Schiere di uomini, donne e bambini soffrono e muoiono per consentire ad alcuni fortunati potenti di arricchirsi ulteriormente o di riportare effimere vittorie sui campi di battaglia. Se tu potessi stare qui, da lontano, a guardare per un centinaio di anni due grandi nazioni europee , cosa vedresti? Dapprima la Plancia invade e conquista una striscia della Spigna, la quale nella seconda guerra punica se la riprende aggiungendovi per buon peso anche una zona trapezoidale del territorio dalla Plancia, la quale poi nella guerra dei cento mesi se la riconquista e penetra per un triangolo di 80 chilometri nella terra della Spigna, che durante la prima guerra mondiale se lo riprende e tutto ritorna come prima. Risultato dopo mille anni? stessi confini, gli stessi!
Alcuni politici e generali passati alla storia (più famosi di artisti e scienziati, incredibile!), alcuni ricchi un po’ più ricchi ed un mucchio di giovani soldati ventenni morti. morti per niente!».
«Cosa sono i confini?».
«Sono una cosa che divide i popoli. Da quassù non si vedono, ma non si vedono neppure quando li attraversiamo. Esistono sono sulle cartine geopolitiche… e nelle zucche vuote. Triste, vero?
Ma ora io devo andare, d’altronde vedo che non hai bisogno di molti consigli né raccomandazioni, sono stato fortunato».
«Perché?».
«Perché hai già capito cosa significa vivere con saggezza. Molti bimbi la possiedono e poi, inspiegabilmente, perdono questo straordinario dono nell’adolescenza, che trascorrono generalmente come idioti completi, tranne poi rinsavire un po’ nell’età adulta e ridivenire saggi sul finire dell’esistenza. Se al mondo ci fossero solo vecchi e bambini vivremmo certo in modo meno doloroso: il carico di sofferenze subite ogni anno dall’Umanità è spaventoso».
«Ma perché devi proprio andare?».
«Mi aspettano. Anche tu, d’altro canto, devi andare. Sai quale bottone premere?».
«Sì! Quello con la lettera T che sta per “terra”. Dove ti aspettano?».

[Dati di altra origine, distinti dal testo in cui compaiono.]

Lemma namei_missing l fs follow cur comps k :
  namei l fs follow cur comps = Missing k ->
  fs !! k = None /\ k <> [] /\ is_dir_at fs (removelast k) = true.
Proof.
  namei_induction l cur comps.
  intros H. destruct comps as [|c rest]; [by rewrite namei_nil in H|].
  namei_cases H; [by eapply IHc; [|exact H]; simpl; lia|]. cbn zeta in H.
  destruct (fs !! (cur ++ [c])) as [[m d|m|m t|m]|] eqn:E.
  1, 2, 4: by eapply IHc; [|exact H]; simpl; lia.
  - destruct (negb follow && _); [done|]. destruct l; [done|].
    by eapply IHl; [|exact H]; lia.
  - destruct rest; [|done]. injection H as <-.
    rewrite removelast_last. split; [done|]. split; [by destruct cur|done].
Qed.

(** Without following it, the last name of the path is the last of the key. *)
Lemma namei_last l fs cur comps x :
  x <> c!".." ->
  match namei l fs false cur (comps ++ [x]) with
  | Found k | Missing k => last k = Some x
  | LErr _ => True
  end.
Proof.
  intros Hx.
  namei_induction l cur comps.
  destruct comps as [|c rest].
  - simpl app. rewrite namei_cons. destruct (is_dir_at fs cur); cbn [negb]; [|done].
    apply streq_false in Hx as ->. cbn zeta.
    destruct (fs !! (cur ++ [x])) as [[m d|m|m t|m]|]; simpl;
      rewrite ?namei_nil; by rewrite last_snoc.
  - simpl app. rewrite namei_cons. destruct (is_dir_at fs cur); cbn [negb]; [|done].
    destruct (streq c (c!"..")); [by apply IHc; simpl; lia|]. cbn zeta.
    destruct (fs !! (cur ++ [c])) as [[m d|m|m t|m]|].
    1, 2, 4: by apply IHc; simpl; lia.
    + assert (match rest ++ [x] with [] => true | _ => false end = false) as ->
        by (by destruct rest).
      cbn [negb andb]. destruct l; [done|]. rewrite app_assoc. apply IHl. lia.
    + by destruct rest.
Qed.

(** Two file systems with the same directories and links resolve alike. *)
Definition shape (n : option node) : option node :=
  match n with
  | Some (NReg _ _) | Some (NOther _) => Some (NOther root_meta)
  | Some (NDir _) => Some (NDir root_meta)
  | Some (NLnk _ t) => Some (NLnk root_meta t)
  | None => None
  end.
Definition same_shape (fs fs' : fsmap) : Prop := forall k, shape (fs !! k) = shape (fs' !! k).

#[export] Instance same_shape_equiv : Equivalence same_shape.
Proof.
  split; [by intros ? ?|by intros ? ? H k|]. intros ? ? ? H1 H2 k. by rewrite H1.
Qed.

Lemma same_shape_insert fs k n n' :
  fs !! k = Some n -> shape (Some n) = shape (Some n') -> same_shape fs (<[k := n']> fs).
Proof.
  intros H E j. destruct (decide (k = j)) as [->|Hn].
  - by rewrite lookup_insert_eq, H.
  - by rewrite lookup_insert_ne.
Qed.

Lemma same_shape_dir fs fs' k : same_shape fs fs' -> is_dir_at fs k = is_dir_at fs' k.
Proof.
  intros H. unfold is_dir_at. destruct k as [|x k]; [done|].
  specialize (H (x :: k)).
  destruct (fs !! (x :: k)) as [[]|], (fs' !! (x :: k)) as [[]|]; simpl in *; congruence.
Qed.

Lemma namei_shape fs fs' follow l cur comps :
  same_shape fs fs' -> namei l fs follow cur comps = namei l fs' follow cur comps.
Proof.
  intros Hs.
  namei_induction l cur comps.
  destruct comps as [|c rest]; [by rewrite !namei_nil|].
  rewrite !namei_cons, (same_shape_dir fs fs') by done.
  destruct (is_dir_at fs' cur); cbn [negb]; [|done].
  destruct (streq c (c!"..")); [apply IHc; simpl; lia|]. cbn zeta.
  pose proof (Hs (cur ++ [c])) as Hk.
  destruct (fs !! (cur ++ [c])) as [[]|], (fs' !! (cur ++ [c])) as [[]|];
    simpl in Hk; try discriminate Hk; try (apply IHc; simpl; lia); [|done].
  injection Hk as ->. destruct (negb follow && _); [done|].
  destruct l; [done|]. apply IHl. lia.
Qed.

(** The path of a name that does not exist resolves to it once it is created. *)
Lemma namei_create l fs follow cur comps k n :
  namei l fs follow cur comps = Missing k -> is_lnk n = false ->
  namei l (<[k := n]> fs) follow cur comps = Found k.
Proof.
  intros H Hn. pose proof (namei_missing _ _ _ _ _ _ H) as (Hk & Hne & _).
  revert H. namei_induction l cur comps.
  intros H. destruct comps as [|c rest]; [by rewrite namei_nil in H|].
  rewrite namei_cons.
  assert (forall j, is_dir_at fs j = true -> is_dir_at (<[k := n]> fs) j = true) as Hdir.
  { intros [|x j]; [done|]. unfold is_dir_at. destruct (decide (k = x :: j)) as [->|].
    - by rewrite Hk.
    - by rewrite lookup_insert_ne. }
  namei_cases H; rewrite (Hdir cur) by done; rewrite Eu; cbn [negb].
  { apply IHc; [simpl; lia|done]. }
  cbn zeta in H |- *.
  destruct (decide (k = cur ++ [c])) as [->|Hkc].
  - rewrite lookup_insert_eq. rewrite Hk in H. destruct rest; [|done].
    destruct n; [..|done|]; rewrite ?namei_nil; done.
  - rewrite lookup_insert_ne by done.
    destruct (fs !! (cur ++ [c])) as [[m d|m|m t|m]|] eqn:E.
    1, 2, 4: by apply IHc; [simpl; lia|].
    + destruct (negb follow && _); [done|]. destruct l; [done|]. by apply IHl; [lia|].
    + by destruct rest; [injection H as <-|].
Qed.

(** A path all of whose ancestors are directories names its own location. *)
Definition dirs_below (fs : fsmap) (p names : ppath) : Prop :=
  forall a b c, names = a ++ c :: b -> is_dir_at fs (p ++ a) = true.

Lemma dirs_below_cons fs p c names :
  dirs_below fs p (c :: names) -> is_dir_at fs p = true /\ dirs_below fs (p ++ [c]) names.
Proof.
  intros H. split.
  - specialize (H [] names c eq_refl). by rewrite app_nil_r in H.
  - intros a b x ->. specialize (H (c :: a) b x eq_refl). by rewrite <- app_assoc.
Qed.

Lemma dirs_below_mono fs fs' p names :
  (forall k, is_dir_at fs k = true -> is_dir_at fs' k = true) ->
  dirs_below fs p names -> dirs_below fs' p names.
Proof. intros H Hd a b c E. eapply H, Hd, E. Qed.

Lemma is_dir_at_snoc fs p c :
  is_dir_at fs (p ++ [c]) = true -> exists m, fs !! (p ++ [c]) = Some (NDir m).
Proof.
  unfold is_dir_at. destruct (p ++ [c]) as [|x y] eqn:E; [by destruct p|].
  destruct (fs !! (x :: y)) as [[]|]; try done. eauto.
Qed.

«Lassù, lontanissimo, nel mondo dei più».
«Il mondo dei più? È pieno di addizioni?».
«No» sorrise il vecchio dai lunghi capelli bianchi pensando che però di croci era pieno «è un modo di dire. Sto per morire e per raggiungere coloro che mi hanno preceduto. Sono molti di più di quelli che si muovono freneticamente laggiù. Li vedi?».
«No. Da qui non si possono scorgere».
«È vero. Penso che quando il mondo dei più diventerà quello dei meno, e prima o poi succederà senz’altro con l’esplosione demografica in atto, le cose andranno ancor peggio!».
«Perché?».
«Mi piaci».
«Perché?».
«Perché chiedi spesso “perché”».
«Sono molto piccolo».
«Certo! Comunque le cose laggiù andranno peggio, perché già ora molti bimbi che nascono trovano, alla sosta intermedia dei cento chilometri, vuoto l’ascensore che sale e non possono ottenere le informazioni, i consigli e le raccomandazioni indispensabili per condurre una vita orientata al bene.
In un lontano futuro sarà sempre peggio, gli appuntamenti tra chi va e chi viene saranno sempre più rari. Mancherà il travaso di conoscenza ed esperienza, purtroppo!».
«Funziona così? Tu sei quello che deve accogliermi? Una vita va ed una viene?».
«Sì! C’è chi nasce e c’è chi muore, per dirla in altro modo».
«Tanto va la gatta al lardo…».
«No» sorrise il distinto signore «questa frase riguarda qualcos’altro. Comunque, non tutti i bambini nascono così maturi come te e devono avere un’accoglienza adeguata.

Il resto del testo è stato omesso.